◆ Instructions for the task: Which of the lines below mention the word "What"? Pull each one out.
━━━ Task inputs ━━━
(** The [catch] block of [load]. *)
Definition failed (e : jserror) (st : state) : state :=
  toast_ ("Failed to load attendance: " ++ message e) "error"
    (set_tbody (notice ("Error: " ++ message e)) st).

(** [load] from the settlement of [apiGET(url)] to its end. *)
Definition after_get (r : outcome jsval) (st : state) : state :=
  match r with
  | Throw e => failed e st
  | Ok data =>
      if negb (isArray data) then set_tbody (notice "No data") st
      else if (List.length (items_of data) =? 0)%nat then set_tbody (notice "No records") st
      else
        match render_rows (items_of data) with
        | Ok hs => set_tbody (JsString.join "" hs) st
        | Throw e => failed e st
        end
  end.

(** [load], the [click] listener of the apply button. *)
Definition load (st : state) : state * task state :=
  (set_tbody (notice "Loading...") st,
   Await (GET "/api/attendance" (Some (query st)))
     (fun r st' => (after_get r st', Done))).

Definition view : Async.view state input :=
  {| button_disabled := apply_disabled; Async.on_click := load; Async.on_input := on_input |}.

End Platform.

End Attendance.

(** ** common.js: the toast container through time *)

Module Toaster.

(** The class list [pushToast] gives a toast element. *)
Definition toast_class (type : string) : string :=
  "px-4 py-3 rounded-lg shadow-xl "
    ++ (if String.eqb type "error" then "bg-red-700" else "bg-slate-800/80")
    ++ " text-slate-100".

(** A toast element: [el] tells the elements apart (it stands for the
    object identity of the [div]), [el_toast] is the call that made it. *)
Record element : Type := { el : nat; el_toast : toast; el_class : string }.

(** The module variable [toastContainer] ([None] before the first call),
    with its children first to last; the number of elements made so far;
    and the timers [setTimeout] has scheduled and not yet run. *)
Record toaster : Type := {
  container : option (list element);
  made : nat;
  timers : list (nat * Z)
}.

Definition children (t : toaster) : list element :=
  match container t with
  | Some kids => kids
  | None => []
  end.

(** [pushToast(msg, type, ttl)]. *)
Definition push (msg type : string) (ttl : Z) (t : toaster) : toaster :=
  {| container :=
       Some ({| el := made t;
                el_toast := {| t_msg := msg; t_type := type; t_ttl := ttl |};
                el_class := toast_class type |} :: children t);
     made := S (made t);
     timers := (timers t ++ [(made t, ttl)])%list |}.

(** [div.remove()]: the element leaves the container if it is in it. *)
Definition remove (i : nat) (t : toaster) : toaster :=
  {| container :=
       match container t with
       | Some kids => Some (filter (fun e => negb (Nat.eqb (el e) i)) kids)
       | None => None
       end;
     made := made t;
     timers := timers t |}.

Definition scheduled (i : nat) (t : toaster) : bool :=
  existsb (fun x => Nat.eqb (fst x) i) (timers t).

(** The timer of element [i] runs (once):
    [if(div && div.parentNode) div.remove()]. *)
Definition expire (i : nat) (t : toaster) : toaster :=
  if scheduled i t
  then remove i {| container := container t; made := made t;
                   timers := filter (fun x => negb (Nat.eqb (fst x) i)) (timers t) |}
  else t.

Inductive event : Type :=
| Push (msg type : string) (ttl : Z)
| Dismiss (i : nat)
| Expire (i : nat).

Definition step (t : toaster) (e : event) : toaster :=
  match e with
  | Push msg type ttl => push msg type ttl t
  | Dismiss i => remove i t
  | Expire i => expire i t
  end.

Definition run (t : toaster) (evs : list event) : toaster :=
  List.fold_left step evs t.

(** The module as loaded: no container yet. *)
Definition start : toaster := {| container := None; made := 0; timers := [] |}.

End Toaster.

(** ** common.js: the navigation bar *)

Module Nav.

(** An element with a [data-nav] attribute: the attribute's value and the
    element's class list, a list of distinct tokens. *)
Record button : Type := { nav : string; classList : list string }.

(** [DOMTokenList.toggle(token, force)]. *)
Definition toggle (token : string) (force : bool) (l : list string) : list string :=
  if force
  then if existsb (String.eqb token) l then l else (l ++ [token])%list
  else filter (fun c => negb (String.eqb token c)) l.

(** The body of the [forEach] in [setActiveNav]. *)
Definition restyle (current : string) (b : button) : button :=
  let isActive := String.eqb (nav b) current in
  {| nav := nav b;
     classList :=
       toggle "text-slate-200" (negb isActive)
         (toggle "hover:bg-white/10" (negb isActive)
            (toggle "text-white" isActive
               (toggle "bg-white/10" isActive (classList b)))) |}.

(** [setActiveNav(current)] on the elements [qsa('[data-nav]')] returns. *)
Definition setActiveNav (current : string) (bs : list button) : list button :=
  List.map (restyle current) bs.

End Nav.

(** ** common.js: keyboard shortcuts *)

Module Shortcuts.

(** What [onKey] reads of [e.target]: [tagName] ([None] when the target
    has none, as the document has) and [isContentEditable]. *)
Record target : Type := { tagName : option string; isContentEditable : bool }.

Record keyevent : Type := { ev_target : option target; key : string }.

(** [(t && t.tagName || '').toLowerCase()]. *)
Definition tag_of (t : option target) : string :=
  JsString.toLowerCase
    (match t with
     | Some x => or_empty (tagName x)
     | None => EmptyString
     end).

Definition isEdit (t : option target) : bool :=
  let tag := tag_of t in
  String.eqb tag "input" || String.eqb tag "textarea" || String.eqb tag "select"
  || match t with Some x => isContentEditable x | None => false end.

Section Handlers.

(** What the shortcut callbacks act on. A shortcut map gives, for a key,
    the callback stored under it, if any. The callbacks do not add or
    remove key listeners. *)
Variable W : Type.

Definition shortcuts : Type := string -> option (W -> W).

(** [onKey(e)] for the map [map]. *)
Definition onKey (map : shortcuts) (e : keyevent) (w : W) : W :=
  if isEdit (ev_target e) then w
  else
    match map (key e) with
    | Some callback => callback w
    | None => w
    end.
(** [_clear] then [_init]. *)
Definition clear (d : t) : option t := _ ← nullifyContent d; Some init.
(** [operator=]: [_clear] then [_copy]. *)
Definition assign (d other : t) : option t := _ ← nullifyContent d; copy other.

Fixpoint reset_loop (n : nat) (cap item i : Z) (src dst : list (option T)) : option (list (option T)) :=
  match n with
  | O => Some dst
  | S n =>
      p ← anth src item;
      dst ← store dst i p;
      item ← wrap (item + 1) cap;
      reset_loop n cap item (i + 1) src dst
  end.
Definition resetCap (d : t) (newCap : Z) : option t :=
  if newCap <=? mSize d then Some d
  else
    c ← reset_loop (Z.to_nat (mSize d)) (mCapacity d) (mFront d) 0 (mContents d) (new_array newCap);
    Some (mk newCap (mSize d) 0 (u32 (mSize d - 1)) c).

(** [operator[]]: [Some None] is [kernelPanic]. *)
Definition at_ (d : t) (pos : Z) : option (option T) :=
  if mSize d <=? pos then Some None
  else
    i ← wrap (u32 (mFront d + pos)) (mCapacity d);
    v ← deref (mContents d) i; Some (Some v).

Definition empty (d : t) : bool := mSize d =? 0.
Definition size (d : t) : Z := mSize d.
Definition max_size (d : t) : Z := mCapacity d.

(** [front] and [back] with the element they point to; [Some None] is the null pointer. *)
Definition front (d : t) : option (option T) :=
  if mSize d =? 0 then Some None else v ← deref (mContents d) (mFront d); Some (Some v).
Definition back (d : t) : option (option T) :=
  if mSize d =? 0 then Some None else v ← deref (mContents d) (mBack d); Some (Some v).

(** The first element of an empty deque. *)
Definition push_first (d : t) (val : T) : option t :=
  c ← store (mContents d) 0 (Some val); Some (mk (mCapacity d) (mSize d + 1) 0 0 c).
Definition grow (d : t) : option t :=
  if mSize d =? mCapacity d then resetCap d (u32 (2 * mCapacity d)) else Some d.
Definition shrink (d : t) : option t :=
  if mSize d <=? mCapacity d / 2 then resetCap d (mCapacity d / 2) else Some d.

Definition push_back (d : t) (val : T) : option t :=
  if mSize d =? 0 then push_first d val
  else
    d ← grow d;
    pos ← wrap (u32 (mBack d + 1)) (mCapacity d);
    c ← store (mContents d) pos (Some val);
    Some (mk (mCapacity d) (mSize d + 1) (mFront d) pos c).

Definition push_front (d : t) (val : T) : option t :=
  if mSize d =? 0 then push_first d val
  else
    d ← grow d;
    pos ← wrap (u32 (mFront d - 1 + mCapacity d)) (mCapacity d);
    c ← store (mContents d) pos (Some val);
    Some (mk (mCapacity d) (mSize d + 1) pos (mBack d) c).
(** The module has the pages 4 and 5; page 7 is allocated and page 6 reserved. The stack
    still has the pages of the module on it: an allocation fails for each of them before
    page 3 is handed out. *)
Lemma alloc_never_hands_out_owned_witness :
  exists st st1 st2 st3 st4 st5, construct 16 demo_rd demo_mbi = Some st /\
    allocPage 16 st true = (Some 7, st1) /\ markPageAsUsed 16 st1 6 = Some st2 /\
    allocPage 16 st2 true = (None, st3) /\ allocPage 16 st3 true = (None, st4) /\
    allocPage 16 st4 true = (Some 3, st5) /\ 0x14fffff / MB 4 ∈ in_use demo_mbi /\
    0 <= 3 < 16 /\ 3 ∉ ({[6]} ∪ ({[7]} ∪ in_use demo_mbi) : gset Z).
Proof.
  eexists _, _, _, _, _, _. do 6 (split; [vm_compute; reflexivity|]).
  split; [apply (in_use_byte demo_mbi (mk_module 0x1000000 0x1500000)); [left|split; [discriminate|reflexivity]]|].
  eapply (alloc_never_hands_out_owned 16 demo_rd demo_mbi _ _ _ true).
  - lia.
  - constructor; [|constructor]. apply aligned_compact; [split; [discriminate|reflexivity]|reflexivity|reflexivity].
  - vm_compute. reflexivity.
  - eapply rtc_l; [eapply (step_alloc 16 _ _ true); vm_compute; reflexivity|].
    eapply rtc_l; [eapply (step_mark 16 _ _ 6); [lia|vm_compute; reflexivity]|].
    eapply rtc_l; [eapply (step_alloc_fail 16 _ _ true); vm_compute; reflexivity|].
    eapply rtc_l; [eapply (step_alloc_fail 16 _ _ true); vm_compute; reflexivity|]. apply rtc_refl.
  - vm_compute. reflexivity.
Defined.

(** Every byte of a boot module whose start is 4 MB aligned is on a page that
    is not free when the constructor returns. *)
Theorem aligned_module_reserved (n : Z) rd mbi st m a :
  2 <= n < 2 ^ 16 ->
  construct n rd mbi = Some st ->
  m ∈ mods mbi -> 0 <= mod_start m -> mod_end m < 2 ^ 32 ->
  mod_start m mod MB 4 = 0 -> mod_start m <= a < mod_end m ->
  ~ is_free n st (a / MB 4).
Proof.
  intros Hn Hc%construct_spec Hm H0 He Hal Ha; [|done]. destruct Hc as [_ Hr].
  apply Hr. unfold cleared. apply elem_of_union_r, elem_of_list_to_set, list_elem_of_bind.
  exists m. split; [|done]. unfold module_pages.
  change (MB 4) with 4194304 in *. apply list_elem_of_fmap. exists ((a - mod_start m) / 4194304). split.
  - rewrite (u32_small ((a - mod_start m) / 4194304 * 4194304)), u32_small by zdiv.
    rewrite Z.shiftr_div_pow2 by lia. change (2 ^ 22) with 4194304. zdiv.
  - apply elem_of_seqZ. rewrite u32_small, ceil_spec by lia. zdiv.
Qed.

Lemma aligned_module_reserved_witness :
  exists st, construct 16 demo_rd demo_mbi = Some st /\ ~ is_free 16 st (0x14fffff / MB 4).
Proof.
  eexists. split; [vm_compute; reflexivity|].
  eapply (aligned_module_reserved 16 demo_rd demo_mbi _ (mk_module 0x1000000 0x1500000));
    [lia | vm_compute; reflexivity | left | vm_compute; by intros [=] | vm_compute; reflexivity
    | reflexivity | vm_compute; split; [by intros [=] | reflexivity]].
Defined.

(** The page count of a module is taken from its length alone: a module that
    starts inside a page and runs into the next one leaves its last page free,
    and that page is handed out. *)
Theorem unaligned_module_tail_allocated :
  let mbi := mk_mbi (2 ^ 6) [mk_module 0xf00000 0x1100000] 24 0x9000 in
  exists st st', construct 16 (fun _ => mk_mmap 20 0x100000 0 0x1300000 0 1) mbi = Some st /\
    allocPage 16 st false = (Some (0x10fffff / MB 4), st').
Proof. eexists _, _. split; [vm_compute; reflexivity|]. vm_compute. reflexivity. Qed.
(* ===== verification/MemMap.v ===== *)
(** * Page-directory maps (student-distrib/inc/klibs/palloc.h, klibs/palloc.cpp)

    [MemMap]: a 1024-entry page directory of 4 MB pages with its reverse table.
    [TinyMemMap]: the mappings of one process. [Manager]: [MemMapManager], the
    pair of spare directories, the common (kernel) map, and the directory CR3
    points at; [global_cr3val] aliases one of them, so a write through it is a
    write to that one. A virtual address is its 32-bit value, a physical
    address its page-directory entry. *)
From stdpp Require Import prelude gmap list numbers sets.
From Stdlib Require Import ZArith Lia.
From S2P Require Import Prelude BitSet Stack.

(** student-distrib/inc/x86/paging.h *)
Definition PAGING_PRESENT : Z := 0x1.
Definition PG_4MB_BASE : Z := 0x081.
Definition PG_4KB_BASE : Z := 0x001.
Definition PG_GLOABL : Z := 0x100.
Definition PG_NOT_DIRTY : Z := 0xFFFFFFBF.
Definition PG_NOT_ACCESSED : Z := 0xFFFFFFDF.
Definition PG_USER : Z := 0x004.
Definition PG_WRITABLE : Z := 0x002.
Definition ALIGN_4KB_ADDR : Z := 0xFFFFF000.
Definition ALIGN_4MB_ADDR : Z := 0xFFC00000.
Definition PD_NUM_ENTRIES : Z := 0x400.
Definition PhysIdxLength : Z := 12.
Definition HAS_FLAG (FLAG x : Z) : bool := Z.land x FLAG =? FLAG.

Module PhysAddr.

Definition make (pageIndex flags : Z) : Z :=
  Z.lor (Z.lor (Z.lor PG_4MB_BASE (u32 (Z.shiftl (Z.land pageIndex 0x3ff) 22)))
               (Z.shiftl (Z.land pageIndex 0xc00) 3)) flags.

Definition index (pde : Z) : Z :=
  Z.lor (Z.shiftr (Z.land pde 0xffc00000) 22) (Z.shiftr (Z.land pde 0x00006000) 3).

Definition flags (pde : Z) : Z := Z.land pde 0x1fff.

(** [operator==]: the accessed and dirty bits are ignored. *)
Definition eqb (a b : Z) : bool :=
  Z.land (Z.land a PG_NOT_ACCESSED) PG_NOT_DIRTY
    =? Z.land (Z.land b PG_NOT_ACCESSED) PG_NOT_DIRTY.

End PhysAddr.

Definition present (pde : Z) : bool := negb (Z.land pde PAGING_PRESENT =? 0).
Definition vidx_of (virt : Z) : Z := Z.shiftr virt 22.

Module MemMap.

Record t := mk { phys2virt : list Z; virt2phys : list Z }.

Definition resetVPage0And1 (m : t) : t :=
  mk (aset (phys2virt m) 1 1)
     (aset (aset (virt2phys m) 0 0) 1 (PhysAddr.make 1 PG_GLOABL)).

Definition clear (m : t) : t :=
  resetVPage0And1 (mk (replicate (length (phys2virt m)) 0)
                      (replicate (length (virt2phys m)) 0)).

(** [MemMap()]. *)
Definition init : t :=
  clear (mk (replicate (Z.to_nat (2 ^ PhysIdxLength)) 0)
            (replicate (Z.to_nat PD_NUM_ENTRIES) 0)).

Definition translate_phys (m : t) (pde : Z) : Z :=
  u32 (Z.shiftl (aget (phys2virt m) (PhysAddr.index pde)) 22).

Definition translate_virt (m : t) (virt : Z) : Z := aget (virt2phys m) (vidx_of virt).

Definition add (m : t) (virt pde : Z) : bool * t :=
  let vidx := vidx_of virt in
  let pidx := PhysAddr.index pde in
  if negb (pidx =? 1) &&
     (present (aget (virt2phys m) vidx) || negb (aget (phys2virt m) pidx =? 0))
  then (false, m)
  else if (vidx =? 0) || (vidx =? 1) then (false, m)
  else (true, mk (if negb (pidx =? 1) then aset (phys2virt m) pidx vidx else phys2virt m)
                 (aset (virt2phys m) vidx pde)).

(** [operator -= (const VirtAddr&)]. *)
Definition remove_virt (m : t) (virt : Z) : bool * t :=
  let vidx := vidx_of virt in
  if negb (present (aget (virt2phys m) vidx)) then (false, m)
  else
    let pidx := PhysAddr.index (aget (virt2phys m) vidx) in
    if (vidx =? 0) || (vidx =? 1) then (false, m)
    else (true, mk (aset (phys2virt m) pidx 0) (aset (virt2phys m) vidx 0)).

(** [operator -= (const PhysAddr&)]. *)
Definition remove_phys (m : t) (pde : Z) : bool * t :=
  let pidx := PhysAddr.index pde in
  if aget (phys2virt m) pidx =? 0 then (false, m)
  else
    let vidx := aget (phys2virt m) pidx in
    if (vidx =? 0) || (vidx =? 1) then (false, m)
    else (true, mk (aset (phys2virt m) pidx 0) (aset (virt2phys m) vidx 0)).

(** [operator +=]: first the conflict scan, then the copy. *)
Definition conflicts (m that : t) : bool :=
  existsb (fun i => present (aget (virt2phys m) i) && present (aget (virt2phys that) i))
    (seqZ 2 (PD_NUM_ENTRIES - 2)).

Definition merge_entry (that : t) (i : Z) (m : t) : t :=
  let e := aget (virt2phys that) i in
  if present e then
    let pidx := PhysAddr.index e in
    mk (aset (phys2virt m) pidx (aget (phys2virt that) pidx)) (aset (virt2phys m) i e)
  else m.

Definition merge (m that : t) : bool * t :=
  if conflicts m that then (false, m)
  else (true, for_range 2 PD_NUM_ENTRIES (merge_entry that) m).

(** Sizes of the two arrays and range of the stored page numbers. *)
Record wf (m : t) : Prop := {
  wf_p2v : alen (phys2virt m) = 2 ^ PhysIdxLength;
  wf_v2p : alen (virt2phys m) = PD_NUM_ENTRIES;
  wf_v : forall p, 0 <= p < 2 ^ PhysIdxLength -> 0 <= aget (phys2virt m) p < PD_NUM_ENTRIES }.

(** The two tables are inverse, up to the kernel page (physical index 1), which
    may be mapped twice. *)
Record inv (m : t) : Prop := {
  inv_wf : wf m;
  inv_fwd : forall v, 2 <= v < PD_NUM_ENTRIES -> present (aget (virt2phys m) v) = true ->
    PhysAddr.index (aget (virt2phys m) v) <> 1 ->
    aget (phys2virt m) (PhysAddr.index (aget (virt2phys m) v)) = v;
  inv_bwd : forall p, 0 <= p < 2 ^ PhysIdxLength -> p <> 1 -> aget (phys2virt m) p <> 0 ->
    2 <= aget (phys2virt m) p /\
    present (aget (virt2phys m) (aget (phys2virt m) p)) = true /\
    PhysAddr.index (aget (virt2phys m) (aget (phys2virt m) p)) = p;
  inv_k : 0 <= aget (phys2virt m) 1 <= 1;
  inv_0 : present (aget (virt2phys m) 0) = false;
  inv_1 : aget (virt2phys m) 1 = PhysAddr.make 1 PG_GLOABL }.

End MemMap.

Module TinyMemMap.

Record Mapping := mk_mapping { phys : Z; virt : Z }.
#[global] Instance Mapping_inhabited : Inhabited Mapping := populate (mk_mapping 0 0).

Definition Num : Z := KB 1.

(** [Mapping()]: the invalid mapping. *)
Definition Mapping_default : Mapping := mk_mapping (PhysAddr.make 0xffff 0) 0.

Record t := mk { pdStack : Stack.t Mapping; isVirtAddrUsed : BitSet.t }.

Definition init : t := mk (Stack.init Num Mapping_default) (BitSet.init Num).

Definition add (m : t) (virt pde : Z) : bool * t :=
  let idx := vidx_of virt in
  if BitSet.test Num (isVirtAddrUsed m) idx then (false, m)
  else (true, mk (Stack.push Num (pdStack m) (mk_mapping pde virt))
                 (BitSet.set Num (isVirtAddrUsed m) idx)).

(** [None]: the out-of-range access of [Stack::drop], shown unreachable. *)
Definition remove (m : t) (virt physIdx : Z) : option (bool * t) :=
  let idx := vidx_of virt in
  if BitSet.test Num (isVirtAddrUsed m) idx then
    '(r, stk) ← Stack.dropFirst Num (pdStack m) (fun x => PhysAddr.eqb (phys x) physIdx);
    Some (bool_decide (is_Some r), mk stk (BitSet.clear Num (isVirtAddrUsed m) idx))
  else Some (false, m).

End TinyMemMap.

Module Manager.

(** What [global_cr3val] points at. *)
Inductive dir := StaticDir | Spare (i : bool).
#[global] Instance dir_eq_dec : EqDecision dir.
Proof. solve_decision. Defined.

(** [loadedMap] is 0 or 1; [1 - loadedMap] is [negb]. *)
Record t := mk {
  spare0 : MemMap.t; spare1 : MemMap.t; loadedMap : bool; bIsStarted : bool;
  commonMemMap : MemMap.t; static_dir : list Z; cr3 : dir }.

Definition init (page_dir : list Z) : t :=
  mk MemMap.init MemMap.init false false MemMap.init page_dir StaticDir.

Definition spare (s : t) (i : bool) : MemMap.t := if i then spare1 s else spare0 s.
Definition set_spare (s : t) (i : bool) (m : MemMap.t) : t :=
  if i then mk (spare0 s) m (loadedMap s) (bIsStarted s) (commonMemMap s) (static_dir s) (cr3 s)
  else mk m (spare1 s) (loadedMap s) (bIsStarted s) (commonMemMap s) (static_dir s) (cr3 s).
Definition set_common (s : t) (m : MemMap.t) : t :=
  mk (spare0 s) (spare1 s) (loadedMap s) (bIsStarted s) m (static_dir s) (cr3 s).
Definition set_cr3 (s : t) (d : dir) : t :=
  mk (spare0 s) (spare1 s) (loadedMap s) (bIsStarted s) (commonMemMap s) (static_dir s) d.
Definition set_loaded (s : t) (i : bool) : t :=
  mk (spare0 s) (spare1 s) i (bIsStarted s) (commonMemMap s) (static_dir s) (cr3 s).
Definition set_started (s : t) (b : bool) : t :=
  mk (spare0 s) (spare1 s) (loadedMap s) b (commonMemMap s) (static_dir s) (cr3 s).

(** [global_cr3val[i] = pde], a write to the directory it aliases. *)
Definition write_cr3 (s : t) (i pde : Z) : t :=
  match cr3 s with
  | StaticDir => mk (spare0 s) (spare1 s) (loadedMap s) (bIsStarted s) (commonMemMap s)
                   (aset (static_dir s) i pde) (cr3 s)
  | Spare b => set_spare s b (MemMap.mk (MemMap.phys2virt (spare s b))
                                        (aset (MemMap.virt2phys (spare s b)) i pde))
  end.

(** The directory the processor uses. *)
Definition active_dir (s : t) : list Z :=
  match cr3 s with StaticDir => static_dir s | Spare b => MemMap.virt2phys (spare s b) end.

(** [MemMap::loadToCR3] of spare [i]. *)
Definition loadToCR3 (s : t) (i : bool) : t :=
  set_cr3 (set_spare s i (MemMap.resetVPage0And1 (spare s i))) (Spare i).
━━━
◆ Response area:
(** What [onKey] reads of [e.target]: [tagName] ([None] when the target
(** What the shortcut callbacks act on. A shortcut map gives, for a key,
(** What [global_cr3val] points at. *)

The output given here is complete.